Sono fatte soltanto per essere toccate, accarezzate, dalle mani vellutate degli amanti, i cui sensi vengono fatalmente rapiti dall'avvenenza di quei corpi eburnei, delicati.

Chiome d'argento, ed un lungo mantello, hanno anche le streghe,
dalla voce cupa come le bufere, ma belle come le chimere, i loro corpi sono lusinghe ai nostri avidi occhi, e le loro forme, miele prelibato per i sensi.

Si seggono sugli scalini della piazza, vicino alla fontana, le belle gambe nude, accavallate, le labbra rosse, dove brillano ammalianti sorrisi, che seducono ogni uomo.

Chiome d'argento hanno gli alberi spogli, se toccati teneramente da un bacio d'inverno. Il sole fa capolino tra le nubi, uno dei suoi raggi dorati mostra un volto di perla, di donna, è una soave bellezza, che brilla, come una stella.

Io chiudo i miei occhi e rivedo in silenzio tutte quelle candide chiome d'argento.

Sono più belle quelle delle fate.

Una di loro, una volta, mi fece la corte e mi chiese dolcemente di andare con lei. Gli occhi suoi promettevano affetto, sì, soltanto quello.

Mi strinse forte al petto, e cominciai presto a sospirare e a languire sui suoi seni bianchi, tondi, perfetti, sfiorati appena dal tocco affettuoso delle mie labbra.

Sentii la morbida pelle delle sue braccia nude addosso, mentre lei sospirava con me, e i suoi lunghi capelli mi accarezzavano la schiena.

Un giorno, l'avevo fatto con una strega, che però mi aveva graffiato profondamente, lasciandomi i segni dei suoi lunghi artigli, dipinti di rosso, e, se ben ricordo, mi era rimasta a lungo la traccia dei suoi denti bianchi, e del suo rossetto, sulla pelle.
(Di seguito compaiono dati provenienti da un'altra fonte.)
Lemma release_onlyLocks r h :
  onlyLocks h -> (forall p, r <> RLock p) -> release r h = h.
Proof.
  intros Hh Hr. apply release_absent. intros r' Hin.
  destruct (Hh r' Hin) as [p ->]. destruct r; try reflexivity.
  now elim (Hr path).
Qed.

(** Stopping every service of [ks] releases the services of [ks'] when
    each of them is among [ks]. *)
Lemma heldFrom_stop_services base ks ks' :
  onlyLocks base -> incl ks' ks ->
  heldFrom (base ++ RPeerServer :: map RService ks') (map EvServiceStop ks)
  = base ++ [RPeerServer].
Proof.
  intros Hbase. revert ks'. induction ks as [|k ks IH]; intros ks' Hincl.
  - destruct ks' as [|x ?]; [reflexivity | now elim (Hincl x (or_introl eq_refl))].
  - simpl. rewrite release_app, (release_onlyLocks (r:=RService k)) by (auto; discriminate).
    simpl. unfold release at 1. fold (release (RService k)).
    replace (filter (fun r' => negb (Resource_eqb r' (RService k))) (map RService ks'))
      with (map RService (filter (fun k' => negb (String.eqb k' k)) ks')).
    + apply IH. intros x Hx. apply filter_In in Hx as [Hx Hne].
      destruct (Hincl x Hx) as [->|]; [|assumption].
      now rewrite String.eqb_refl in Hne.
    + clear. induction ks' as [|x ks' IH]; simpl; [reflexivity|].
      destruct (String.eqb x k); simpl; now rewrite IH.
Qed.

(** ** The construction loop *)

Lemma constructServices_NoDup conf funcs : forall i m r t,
  constructServices conf i funcs m = (inr r, t) ->
  NoDup (mapKeys m) -> NoDup (mapKeys r).
Proof.
  induction funcs as [|c funcs IH]; simpl; intros i m r t H Hm.
  - now inversion H; subst.
  - destruct (c _) as [err|service]; [discriminate|].
    destruct (mapHas m (svcTypeOf service)); [discriminate|].
    destruct (constructServices conf (S i) funcs _) as [r' t'] eqn:E.
    simpl in H. inversion H; subst.
    eapply IH; [exact E|]. now apply mapSet_NoDup.
Qed.

(** The keys of the map built are the types the constructors returned, in
    construction order. *)
Lemma constructServices_keys conf funcs : forall i m r t,
  constructServices conf i funcs m = (inr r, t) ->
  mapKeys r = mapKeys m ++ constructed t.
Proof.
  induction funcs as [|c funcs IH]; simpl; intros i m r t H.
  - inversion H; subst. simpl. now rewrite app_nil_r.
  - destruct (c _) as [err|service]; [discriminate|].
    destruct (mapHas m (svcTypeOf service)) eqn:Hk; [discriminate|].
    destruct (constructServices conf (S i) funcs _) as [r' t'] eqn:E.
    simpl in H. inversion H; subst.
    rewrite (IH _ _ _ _ E), mapKeys_mapSet, Hk. simpl.
    now rewrite <- app_assoc.
Qed.

Lemma constructServices_events conf funcs : forall i m,
  forallb isConstruct (snd (constructServices conf i funcs m)) = true.
Proof.
  induction funcs as [|c funcs IH]; simpl; intros i m; [reflexivity|].
  destruct (c _) as [err|service]; [reflexivity|].
  destruct (mapHas m (svcTypeOf service)); [reflexivity|].
  simpl. apply IH.
Qed.

Lemma heldFrom_constructs t : forallb isConstruct t = true ->
  forall h, heldFrom h t = h.
Proof.
  induction t as [|ev t IH]; simpl; intros H h; [reflexivity|].
  apply andb_true_iff in H as [Hev Ht].
  destruct ev; try discriminate. simpl. now apply IH.
Qed.

Lemma calls_constructs t : forallb isConstruct t = true ->
  startCalls t = [] /\ stopCalls t = [] /\
  (forall u, listens u t = []).
Proof.
  induction t as [|ev t IH]; simpl; intros H; [auto|].
  apply andb_true_iff in H as [Hev Ht].
  destruct ev; try discriminate. simpl. now apply IH.
Qed.

(** Two constructor calls that returned the same type: the loop stopped
    on the second with [DuplicateServiceError]. *)
Lemma constructServices_duplicate conf funcs : forall i m,
  let r := constructServices conf i funcs m in
  (forall a o, In (EvConstruct a o) (snd r) -> i <= a) /\
  (forall a k, In (EvConstruct a (Some k)) (snd r) -> mapHas m k = true ->
               fst r = inl (DuplicateServiceError k)) /\
  (forall a b k, a <> b ->
     In (EvConstruct a (Some k)) (snd r) ->
     In (EvConstruct b (Some k)) (snd r) ->
     fst r = inl (DuplicateServiceError k)).
Proof.
  induction funcs as [|c funcs IH]; intros i m; simpl.
  - repeat split; intros; contradiction.
  - destruct (c _) as [err|service]; simpl.
    + repeat split.
      * intros a o [H|[]]. inversion H. lia.
      * intros a k [H|[]]. discriminate.
      * intros a b k _ [H|[]]. discriminate.
    + destruct (mapHas m (svcTypeOf service)) eqn:Hk; simpl.
      * repeat split.
        -- intros a o [H|[]]. inversion H. lia.
        -- intros a k [H|[]] _. now inversion H.
        -- intros a b k Hab [Ha|[]] [Hb|[]]. congruence.
      * specialize (IH (S i) (mapSet m (svcTypeOf service) service)).
        simpl in IH. destruct IH as (IH1 & IH2 & IH3).
        repeat split.
        -- intros a o [H|H]; [inversion H; lia | apply IH1 in H; lia].
        -- intros a k [H|H] Hm; [inversion H; congruence|].
           apply (IH2 a k H). rewrite mapHas_mapSet, Hm. apply orb_true_r.
        -- intros a b k Hab [Ha|Ha] [Hb|Hb].
           ++ congruence.
           ++ inversion Ha; subst. apply (IH2 b _ Hb).
              rewrite mapHas_mapSet, String.eqb_refl. reflexivity.
           ++ inversion Hb; subst. apply (IH2 a _ Ha).
              rewrite mapHas_mapSet, String.eqb_refl. reflexivity.
           ++ now apply (IH3 a b k).
Qed.

(** ** The service-start loop *)

Lemma stopStarted_known (services : ServiceMap) (started : list ReflectType) :
  (forall k, In k started -> mapHas services k = true) ->
  stopStarted services started = map EvServiceStop started.
Proof.
  unfold stopStarted. induction started as [|k started IH]; simpl; intros H.
  - reflexivity.
  - rewrite (H k) by auto. simpl. f_equal. apply IH. auto.
Qed.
Le chiome d'argento volano sempre, nel vento.

Accarezzano, toccano, sfiorano, eccitano i sensi, e con i loro sublimi riflessi, fanno impazzire i nostri sguardi. Sono magiche, incantate, e a volte, stregano.

Oh, avete mai provato a giocare con i capelli di una fata? E' bello, sapete? Sono morbidi, lunghi, vellutati. Fanno sognare. Forse, sono fatti di polvere di stelle, o, più probabilmente, di seta, intrecciata con il sogno.

Un giorno, vidi due di quegli esseri angelici che si baciavano e si stringevano con affetto, distese sopra un letto di foglie morte, erano entrambe femminili e appassionate.

La campana della vecchia torre batteva in quell'istante dodici rintocchi. Da lontano, giunse sino a me lo squillo di una tromba.

Era l'ora dell'incantesimo.

Sì, forse, da quel dolce accoppiamento sarebbe nato un sortilegio, me lo dicevo assorto, pensoso, mentre guardavo l'ultimo stormo di rondini svanire nel cielo.

Misi una mano in tasca, appoggiandomi al mio bastone col pomolo d'avorio, e ne trassi una ciocca di capelli, erano magici, sì. La forza del destino aveva voluto serbare per me un ricordo di quelle meravigliose chiome d'argento.

All'improvviso, un caldo brivido di affetto mi scosse. Non avevo più freddo.